Saved data entries:
┌──

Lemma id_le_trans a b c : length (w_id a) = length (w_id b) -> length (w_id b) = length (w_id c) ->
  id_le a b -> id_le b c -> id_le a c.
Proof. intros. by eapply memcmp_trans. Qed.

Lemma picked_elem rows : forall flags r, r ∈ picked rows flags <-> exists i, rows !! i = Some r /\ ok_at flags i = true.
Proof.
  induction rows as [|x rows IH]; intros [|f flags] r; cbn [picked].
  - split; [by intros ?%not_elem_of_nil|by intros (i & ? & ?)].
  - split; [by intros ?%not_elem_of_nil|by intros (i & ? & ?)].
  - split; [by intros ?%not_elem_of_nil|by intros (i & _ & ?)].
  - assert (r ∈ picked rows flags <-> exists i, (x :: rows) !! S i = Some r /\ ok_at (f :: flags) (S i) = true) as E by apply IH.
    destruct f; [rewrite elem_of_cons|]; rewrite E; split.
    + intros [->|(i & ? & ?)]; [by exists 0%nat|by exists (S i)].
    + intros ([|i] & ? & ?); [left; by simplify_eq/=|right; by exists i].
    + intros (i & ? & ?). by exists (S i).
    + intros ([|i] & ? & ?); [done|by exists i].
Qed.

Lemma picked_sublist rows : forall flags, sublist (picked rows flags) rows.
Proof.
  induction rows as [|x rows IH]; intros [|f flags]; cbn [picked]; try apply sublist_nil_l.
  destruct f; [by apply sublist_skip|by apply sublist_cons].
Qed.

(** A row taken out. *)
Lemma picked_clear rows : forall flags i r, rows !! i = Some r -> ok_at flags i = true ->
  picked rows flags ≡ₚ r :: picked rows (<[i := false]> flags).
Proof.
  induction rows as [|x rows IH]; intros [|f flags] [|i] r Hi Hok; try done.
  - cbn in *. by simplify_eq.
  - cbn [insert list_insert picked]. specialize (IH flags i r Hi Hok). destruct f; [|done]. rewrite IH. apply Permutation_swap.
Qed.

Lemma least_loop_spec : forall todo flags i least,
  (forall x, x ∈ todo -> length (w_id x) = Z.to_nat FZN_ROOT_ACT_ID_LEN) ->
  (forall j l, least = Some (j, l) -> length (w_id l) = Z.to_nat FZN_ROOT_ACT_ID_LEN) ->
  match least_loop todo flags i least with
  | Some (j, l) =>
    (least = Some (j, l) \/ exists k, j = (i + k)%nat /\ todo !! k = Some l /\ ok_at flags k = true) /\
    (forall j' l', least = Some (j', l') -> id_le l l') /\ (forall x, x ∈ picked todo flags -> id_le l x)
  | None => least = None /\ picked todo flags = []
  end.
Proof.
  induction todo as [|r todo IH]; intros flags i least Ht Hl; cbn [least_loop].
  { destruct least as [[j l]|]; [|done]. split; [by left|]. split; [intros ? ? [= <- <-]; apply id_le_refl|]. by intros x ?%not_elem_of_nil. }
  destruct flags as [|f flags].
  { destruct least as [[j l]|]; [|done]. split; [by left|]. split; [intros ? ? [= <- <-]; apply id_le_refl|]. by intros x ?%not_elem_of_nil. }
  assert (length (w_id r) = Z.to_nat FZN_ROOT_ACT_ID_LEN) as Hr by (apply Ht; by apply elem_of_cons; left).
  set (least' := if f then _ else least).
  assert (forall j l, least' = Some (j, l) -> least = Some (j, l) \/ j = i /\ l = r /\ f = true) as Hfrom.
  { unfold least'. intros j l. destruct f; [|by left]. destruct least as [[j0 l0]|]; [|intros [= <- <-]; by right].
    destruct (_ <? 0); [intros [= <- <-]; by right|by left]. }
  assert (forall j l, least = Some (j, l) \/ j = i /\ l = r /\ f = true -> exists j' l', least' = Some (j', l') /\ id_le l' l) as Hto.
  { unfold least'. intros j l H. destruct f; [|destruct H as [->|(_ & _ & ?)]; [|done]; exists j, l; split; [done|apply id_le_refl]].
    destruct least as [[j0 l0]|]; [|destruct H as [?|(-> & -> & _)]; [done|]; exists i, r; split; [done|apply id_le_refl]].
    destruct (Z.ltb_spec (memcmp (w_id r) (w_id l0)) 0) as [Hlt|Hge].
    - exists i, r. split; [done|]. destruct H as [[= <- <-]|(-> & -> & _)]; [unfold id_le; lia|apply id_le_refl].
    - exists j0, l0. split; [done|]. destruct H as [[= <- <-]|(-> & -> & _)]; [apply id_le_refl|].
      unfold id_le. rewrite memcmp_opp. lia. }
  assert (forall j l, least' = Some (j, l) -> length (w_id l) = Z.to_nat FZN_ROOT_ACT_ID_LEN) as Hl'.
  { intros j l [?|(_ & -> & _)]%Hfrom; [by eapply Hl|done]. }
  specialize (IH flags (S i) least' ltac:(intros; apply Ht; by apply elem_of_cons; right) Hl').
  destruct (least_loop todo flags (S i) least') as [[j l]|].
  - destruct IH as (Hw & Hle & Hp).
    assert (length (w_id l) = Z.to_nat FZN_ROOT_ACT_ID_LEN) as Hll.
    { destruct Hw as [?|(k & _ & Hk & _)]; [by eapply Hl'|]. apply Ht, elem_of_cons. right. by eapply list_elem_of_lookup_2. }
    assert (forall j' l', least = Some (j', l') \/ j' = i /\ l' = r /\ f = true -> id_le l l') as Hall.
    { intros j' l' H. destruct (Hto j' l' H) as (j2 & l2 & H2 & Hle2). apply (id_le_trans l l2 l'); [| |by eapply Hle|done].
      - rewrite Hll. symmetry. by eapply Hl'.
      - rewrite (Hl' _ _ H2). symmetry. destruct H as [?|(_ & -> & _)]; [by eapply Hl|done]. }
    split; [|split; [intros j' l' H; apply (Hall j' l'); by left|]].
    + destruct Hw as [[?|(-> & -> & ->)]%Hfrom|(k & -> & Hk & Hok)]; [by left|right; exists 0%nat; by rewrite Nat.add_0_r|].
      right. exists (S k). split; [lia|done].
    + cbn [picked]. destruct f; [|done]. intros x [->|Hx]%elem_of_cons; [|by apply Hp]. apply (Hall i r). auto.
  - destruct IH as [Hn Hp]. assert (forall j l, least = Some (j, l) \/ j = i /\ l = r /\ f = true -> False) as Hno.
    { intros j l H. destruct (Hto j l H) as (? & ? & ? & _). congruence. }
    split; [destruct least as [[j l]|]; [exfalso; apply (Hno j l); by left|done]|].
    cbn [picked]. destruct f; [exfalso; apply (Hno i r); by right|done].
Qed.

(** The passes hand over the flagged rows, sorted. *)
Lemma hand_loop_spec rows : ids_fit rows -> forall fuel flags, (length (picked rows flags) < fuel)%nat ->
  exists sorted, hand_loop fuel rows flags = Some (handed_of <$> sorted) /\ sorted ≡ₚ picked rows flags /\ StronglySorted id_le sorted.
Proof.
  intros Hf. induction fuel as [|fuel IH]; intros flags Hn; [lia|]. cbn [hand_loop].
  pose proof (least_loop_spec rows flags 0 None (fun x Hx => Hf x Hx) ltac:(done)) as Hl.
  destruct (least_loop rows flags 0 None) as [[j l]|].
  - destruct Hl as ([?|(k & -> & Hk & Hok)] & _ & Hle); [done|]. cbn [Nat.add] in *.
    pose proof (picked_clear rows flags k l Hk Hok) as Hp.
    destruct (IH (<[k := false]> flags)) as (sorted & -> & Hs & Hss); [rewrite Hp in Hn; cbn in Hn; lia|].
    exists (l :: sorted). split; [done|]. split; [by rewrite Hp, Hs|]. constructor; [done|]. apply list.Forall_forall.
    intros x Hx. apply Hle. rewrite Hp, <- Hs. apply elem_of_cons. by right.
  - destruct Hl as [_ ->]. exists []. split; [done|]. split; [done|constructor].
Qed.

└──

DIRECTIONS:
Copy each line in the data that holds the word "Hall".

YOUR RESPONSE:
    assert (forall j' l', least = Some (j', l') \/ j' = i /\ l' = r /\ f = true -> id_le l l') as Hall.
    split; [|split; [intros j' l' H; apply (Hall j' l'); by left|]].
    + cbn [picked]. destruct f; [|done]. intros x [->|Hx]%elem_of_cons; [|by apply Hp]. apply (Hall i r). auto.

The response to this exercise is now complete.